Repeat the lines of the data that follow, please, starting at the first and stopping after the one with "(∀ pod_id pod_cfg".
::: DATA UNDER STUDY :::
Lemma init_items_spec items reg r reg' :
  NoDup (map fst items) → init_items float_uint32 items reg = (r, reg') →
  ∃ seen rest, items = seen ++ rest ∧ (r = Ok tt → rest = []) ∧
    (∀ x, r = Err x → ∃ pod_id pod_cfg rest', rest = (pod_id, pod_cfg) :: rest' ∧ item pod_id pod_cfg = Err x) ∧
    (∀ pod_id pod_cfg p, (pod_id, pod_cfg) ∈ seen → item pod_id pod_cfg = Ok (Some p) → reg' !! pod_id = Some p) ∧
    (∀ pod_id, (∀ pod_cfg p, (pod_id, pod_cfg) ∈ seen → item pod_id pod_cfg ≠ Ok (Some p)) →
       reg' !! pod_id = reg !! pod_id).
Proof.
  revert reg. induction items as [|[id cfg] items IH]; intros reg Hnd; cbn [init_items].
  { intros [= <- <-]. exists [], []. split_and!; try done. intros ??? Hn. by apply elem_of_nil in Hn. }
  cbn [map fst] in Hnd. apply NoDup_cons in Hnd as [Hni Hnd].
  destruct (item id cfg) as [op|x] eqn:Ei.
  2:{ intros [= <- <-]. exists [], ((id, cfg) :: items). split_and!; try done.
      - intros y [= <-]. by exists id, cfg, items.
      - intros ??? Hn. by apply elem_of_nil in Hn. }
  intros Hi. destruct (IH _ Hnd Hi) as (seen & rest & -> & Hok & Herr & Hin & Hout).
  assert (Hid : ∀ cfg', (id, cfg') ∉ seen).
  { intros cfg' Hc. apply Hni. rewrite map_app. apply elem_of_app. left. by apply (list_elem_of_fmap_2 fst) in Hc. }
  exists ((id, cfg) :: seen), rest. split_and!; try done.
  - intros pod_id pod_cfg p [[= -> ->]|Hs]%elem_of_cons Hp; [|by eapply Hin].
    rewrite Ei in Hp. injection Hp as ->. rewrite Hout; [apply lookup_insert_eq|].
    intros c q Hc. by apply Hid in Hc.
  - intros pod_id Hno. rewrite Hout.
    + destruct op as [p|]; [|done]. rewrite lookup_insert_ne; [done|]. intros ->.
      by apply (Hno cfg p); [left|].
    + intros c q Hc. apply Hno. by right.
Qed.

Lemma init_items_filed items reg r reg' :
  init_items float_uint32 items reg = (r, reg') → filed reg → filed reg'.
Proof.
  revert reg. induction items as [|[id cfg] items IH]; intros reg; cbn [init_items]; [by intros [= _ <-]|].
  destruct (item id cfg) as [[p|]|x] eqn:Ei; [|apply IH|by intros [= _ <-]].
  intros Hi Hf. apply (IH _ Hi), pod_filed_insert; [|done]. by destruct (item_pod_spec _ _ _ Ei).
Qed.

Lemma manager_Init_filed config g r g' :
  manager_Init float_uint32 config g = (r, g') → filed (mg_registry g) → filed (mg_registry g').
Proof.
  unfold manager_Init. destruct (mg_initialized g); [by intros [= _ <-]|].
  destruct (j_dump config); [|by intros [= _ <-]].
  destruct (j_object_at config "pod_args") as [args|]; [|by intros [= _ <-]]. cbn [mg_registry].
  destruct (init_items _ _ _) as [[[]|x] reg] eqn:Ei; intros [= _ <-]; by eapply init_items_filed.
Qed.

Lemma mg_step_filed g g' : mg_step float_uint32 g g' → filed (mg_registry g) → filed (mg_registry g').
Proof.
  intros Hs Hf. destruct Hs as [config r g' Hi|pod r g' Ha|pod_id| |pod_id p _|R pod_id p call Hp Hid].
  - by eapply manager_Init_filed.
  - revert Ha. unfold addPod. destruct pod as [p|]; [|by intros [= _ <-]].
    destruct (hasPod _ _); intros [= _ <-]; [done|]. by apply pod_filed_insert.
  - unfold removePod, unregisterPod, registry_getPod. destruct (mg_registry g !! pod_id) eqn:El; [|done].
    intros id q. cbn. rewrite lookup_delete_Some. intros [_ Hq]. by apply Hf.
  - intros id q. cbn. by rewrite lookup_empty.
  - done.
  - unfold on_pod. destruct (call p) as [r p']. apply pod_filed_insert; [|done]. cbn in Hid. rewrite Hid. by apply Hf.
Qed.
:::
YOUR SOLUTION:
Lemma init_items_spec items reg r reg' :
  NoDup (map fst items) → init_items float_uint32 items reg = (r, reg') →
  ∃ seen rest, items = seen ++ rest ∧ (r = Ok tt → rest = []) ∧
    (∀ x, r = Err x → ∃ pod_id pod_cfg rest', rest = (pod_id, pod_cfg) :: rest' ∧ item pod_id pod_cfg = Err x) ∧
    (∀ pod_id pod_cfg p, (pod_id, pod_cfg) ∈ seen → item pod_id pod_cfg = Ok (Some p) → reg' !! pod_id = Some p) ∧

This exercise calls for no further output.